Stories of the Sahara
- First English-language edition (publ. Bloomsbury UK)
- Author: Sanmao
- Language: Standard Chinese
- Genre: Memoir; travel writing
- Publisher: Crown Culture [zh]
- Publication date: 1976
- Publication place: Western Sahara
- ISBN: 978-957-33-0554-5
- OCLC: 284729268

= Stories of the Sahara =

Autobiographical work of the Taiwanese writer Sanmao

Stories of the Sahara (《撒哈拉的故事》) is an autobiographical account of the life and love of the Taiwanese author Sanmao while she was living in the Sahara Desert with her Spanish husband Jose Maria Quero y Ruiz. It was first published in book form in 1976, although some of the earlier stories were published in Taiwan's United Daily News as early as 1974.

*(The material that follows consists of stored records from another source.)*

(** * ScratchABlock core IR: expressions, conditions, instructions, CFG dump

    A shallow embedding of [core.py]: the expression classes ([REG],
    [VALUE], [ADDR], [MEM], [SFUNC]), the instruction class [Inst] with its
    two renderings, the condition classes [SimpleCond] and [CompoundCond],
    the natural sort key and [dump_bblocks].

    Conventions of the embedding.
    - A Python [str] is a [string] whose characters are code points below
      256; the character predicates below follow Python on that range.
    - A Python [int] is a [Z].
    - A call that can raise returns a [result]: [Ok v] or [Raise e].
    - Object identity, where the code depends on it (a class with no
      [__eq__]), is an explicit [oid] field. *)

From Stdlib Require Import ZArith NArith List String Ascii Bool Lia.
From Stdlib Require Import Sorted Permutation.
From Stdlib Require DecimalString HexadecimalString.
Import ListNotations.
Open Scope Z_scope.
Open Scope list_scope.
Open Scope string_scope.

(** ** Exceptions and the error monad *)

Inductive exn : Type :=
| IndexError
| KeyError
| TypeError
| ValueError
| AssertionError.

Inductive result (A : Type) : Type :=
| Ok (a : A)
| Raise (e : exn).

Arguments Ok {A} a.
Arguments Raise {A} e.

Definition bind {A B : Type} (m : result A) (k : A -> result B) : result B :=
  match m with
  | Ok a => k a
  | Raise e => Raise e
  end.

Notation "x <- m ;; k" := (bind m (fun x => k))
  (at level 61, m at next level, right associativity).

Definition is_ok {A : Type} (m : result A) : bool :=
  match m with Ok _ => true | Raise _ => false end.

Section MapM.
Context {A B : Type} (f : A -> result B).

(** A list comprehension [[f(x) for x in l]]: left to right, the first
    exception escapes. *)
Fixpoint mapM (l : list A) : result (list B) :=
  match l with
  | [] => Ok []
  | x :: l' =>
      y <- f x ;;
      ys <- mapM l' ;;
      Ok (y :: ys)
  end.
End MapM.

(** ** Python built-ins on characters, strings and integers *)

Module Py.

Definition code (c : ascii) : N := N_of_ascii c.

(** The class [[0-9]] of the [re] module. *)
Definition is_ascii_digit (c : ascii) : bool :=
  ((48 <=? code c) && (code c <=? 57))%N.

(** [str.isdigit] on one character: the ASCII digits and the superscript
    digits U+00B2, U+00B3, U+00B9. *)
Definition isdigit_char (c : ascii) : bool :=
  is_ascii_digit c
  || (code c =? 178)%N || (code c =? 179)%N || (code c =? 185)%N.

Fixpoint all_chars (p : ascii -> bool) (s : string) : bool :=
  match s with
  | EmptyString => true
  | String c s' => p c && all_chars p s'
  end.

(** [s.isdigit()]: at least one character, and all of them digits. *)
Definition isdigit (s : string) : bool :=
  match s with
  | EmptyString => false
  | String _ _ => all_chars isdigit_char s
  end.

(** [c.isalpha()] on one character. *)
Definition isalpha_char (c : ascii) : bool :=
  let n := code c in
  (((65 <=? n) && (n <=? 90)) || ((97 <=? n) && (n <=? 122))
   || (n =? 170) || (n =? 181) || (n =? 186)
   || ((192 <=? n) && (n <=? 214)) || ((216 <=? n) && (n <=? 246))
   || ((248 <=? n) && (n <=? 255)))%N.

Fixpoint digits_value (acc : N) (s : string) : N :=
  match s with
  | EmptyString => acc
  | String c s' => digits_value (10 * acc + (code c - 48))%N s'
  end.

(** [int(s)] for a string that passed [isdigit]: a superscript digit is
    refused with [ValueError]. *)
Definition int_of_str (s : string) : result Z :=
  match s with
  | EmptyString => Raise ValueError
  | String _ _ =>
      if all_chars is_ascii_digit s
      then Ok (Z.of_N (digits_value 0%N s))
      else Raise ValueError
  end.

(** [str(n)] for an int. *)
Definition str_int (n : Z) : string :=
  DecimalString.NilZero.string_of_int (Z.to_int n).

(** ["%x" % n]: lower-case digits, a minus sign before the magnitude. *)
Definition hex (n : Z) : string :=
  let digits :=
    HexadecimalString.NilZero.string_of_uint (N.to_hex_uint (Z.abs_N n)) in
  if (n <? 0)%Z then "-" ++ digits else digits.

Definition hex_digit (n : N) : ascii :=
  if (n <? 10)%N then ascii_of_N (48 + n) else ascii_of_N (87 + n).

(** Whether [repr] prints a character as it is. *)
Definition isprintable (c : ascii) : bool :=
  let n := code c in
  (((32 <=? n) && (n <? 127))
   || ((161 <=? n) && negb (n =? 173)))%N.

Fixpoint contains_char (c : ascii) (s : string) : bool :=
  match s with
  | EmptyString => false
  | String d s' => Ascii.eqb c d || contains_char c s'
  end.

Definition backslash : ascii := ascii_of_N 92.
Definition squote : ascii := ascii_of_N 39.
Definition dquote : ascii := ascii_of_N 34.

Definition escaped (c : ascii) : string :=
  String backslash (String c EmptyString).

(** One character of [repr(s)] between the quotes [quote]. *)
Definition repr_char (quote c : ascii) : string :=
  let n := code c in
  if Ascii.eqb c quote || Ascii.eqb c backslash then escaped c
  else if (n =? 9)%N then escaped "t"%char
  else if (n =? 10)%N then escaped "n"%char
  else if (n =? 13)%N then escaped "r"%char
  else if isprintable c then String c EmptyString
  else String backslash
         (String "x"%char
            (String (hex_digit (n / 16)%N)
               (String (hex_digit (n mod 16)%N) EmptyString))).

Fixpoint repr_chars (quote : ascii) (s : string) : string :=
  match s with
  | EmptyString => EmptyString
  | String c s' => repr_char quote c ++ repr_chars quote s'
  end.

(** [repr(s)] for a str: single quotes, unless the text has a single
    quote and no double quote. *)
Definition repr_str (s : string) : string :=
  let quote :=
    if contains_char squote s && negb (contains_char dquote s)
    then dquote else squote in
  String quote (repr_chars quote s ++ String quote EmptyString).

(** [sep.join(l)]. *)
Fixpoint join (sep : string) (l : list string) : string :=
  match l with
  | [] => EmptyString
  | [x] => x
  | x :: l' => x ++ sep ++ join sep l'
  end.

(** [str(l)] of a list whose items have the given [repr]s. *)
Definition repr_list (items : list string) : string :=
  "[" ++ join ", " items ++ "]".

(** The newline that [print] and the renderers write. *)
Definition nl : string := String (ascii_of_N 10) EmptyString.

End Py.

(** ** [natural_sort_key] *)

(** An item of a sort key: [int(x)] for a digit run, the text otherwise. *)
Inductive key : Type :=
| KInt (n : Z)
| KStr (s : string).

(** [re.split("([0-9]+)", s)], scanning left to right: [cur] is the run
    being read, [in_digits] tells whether it is a digit run.  The result
    alternates text, digits, text, ..., and begins and ends with a text
    (possibly empty). *)
Fixpoint split_from (in_digits : bool) (cur : string) (s : string)
  : list string :=
  match s with
  | EmptyString => if in_digits then [cur; EmptyString] else [cur]
  | String c s' =>
      if Py.is_ascii_digit c then
        if in_digits
        then split_from true (cur ++ String c EmptyString) s'
        else cur :: split_from true (String c EmptyString) s'
      else
        if in_digits
        then cur :: split_from false (String c EmptyString) s'
        else split_from false (cur ++ String c EmptyString) s'
  end.

Definition re_split_digits (s : string) : list string :=
  split_from false EmptyString s.

(** [int(x) if x.isdigit() else x]. *)
Definition key_of (x : string) : result key :=
  if Py.isdigit x
  then n <- Py.int_of_str x ;; Ok (KInt n)
  else Ok (KStr x).

Definition natural_sort_key (s : string) : result (list key) :=
  mapM key_of (re_split_digits s).

(** [==] and [<] on the items of a key; an int and a str are never equal,
    and ordering them raises [TypeError]. *)
Definition key_eq (x y : key) : bool :=
  match x, y with
  | KInt a, KInt b => (a =? b)%Z
  | KStr a, KStr b => (a =? b)%string
  | _, _ => false
  end.

Definition key_lt (x y : key) : result bool :=
  match x, y with
  | KInt a, KInt b => Ok (a <? b)%Z
  | KStr a, KStr b => Ok (a <? b)%string
  | _, _ => Raise TypeError
  end.

(** [l1 < l2] on lists: the first pair of unequal items decides, a proper
    prefix is smaller. *)
Fixpoint list_lt (l1 l2 : list key) : result bool :=
  match l1, l2 with
  | [], [] => Ok false
  | [], _ :: _ => Ok true
  | _ :: _, [] => Ok false
  | x :: l1', y :: l2' =>
      if key_eq x y then list_lt l1' l2' else key_lt x y
  end.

In the work, she describes her encounters and neighbourly relationships with the Sahrawis, the local indigenous people of Western Sahara amongst whom she and her husband lived in close proximity; her adventures in exploring the Saharan desert; and her relationship with her husband, whom she married in 1973 in Western Sahara after successfully progressing through protracted bureaucratic red tape with the colonial Spanish authorities.

Stories of the Sahara is San Mao's first published collection of stories. Part travelogue, part memoir and a valentine to her husband and marriage in a foreign land, it quickly established Sanmao as a travel writer with a unique voice and perspective. It was met with immediate success, and reprinted four times within a month and a half of its first print-run. It remains extremely popular with Chinese-language readers across Taiwan, Mainland China and Hong Kong.

In a study on the wave of enthusiasm for Taiwanese music and literature that swept China in the 1980s, Hongwei Lu notes that "San Mao’s travel accounts of foreign cultures and life experiences gathered through her living and studying abroad provided post-Mao China with a taste of multiculturalism, and suggested the possibility of not only an expanded consciousness of the world, but a transformation of the way people think about the world and the possibility of being part of it."

Rights to the English-language translations were acquired by Bloomsbury Publishing from Crown Culture, and the British and American editions were scheduled to be published in 2019 and 2020, respectively.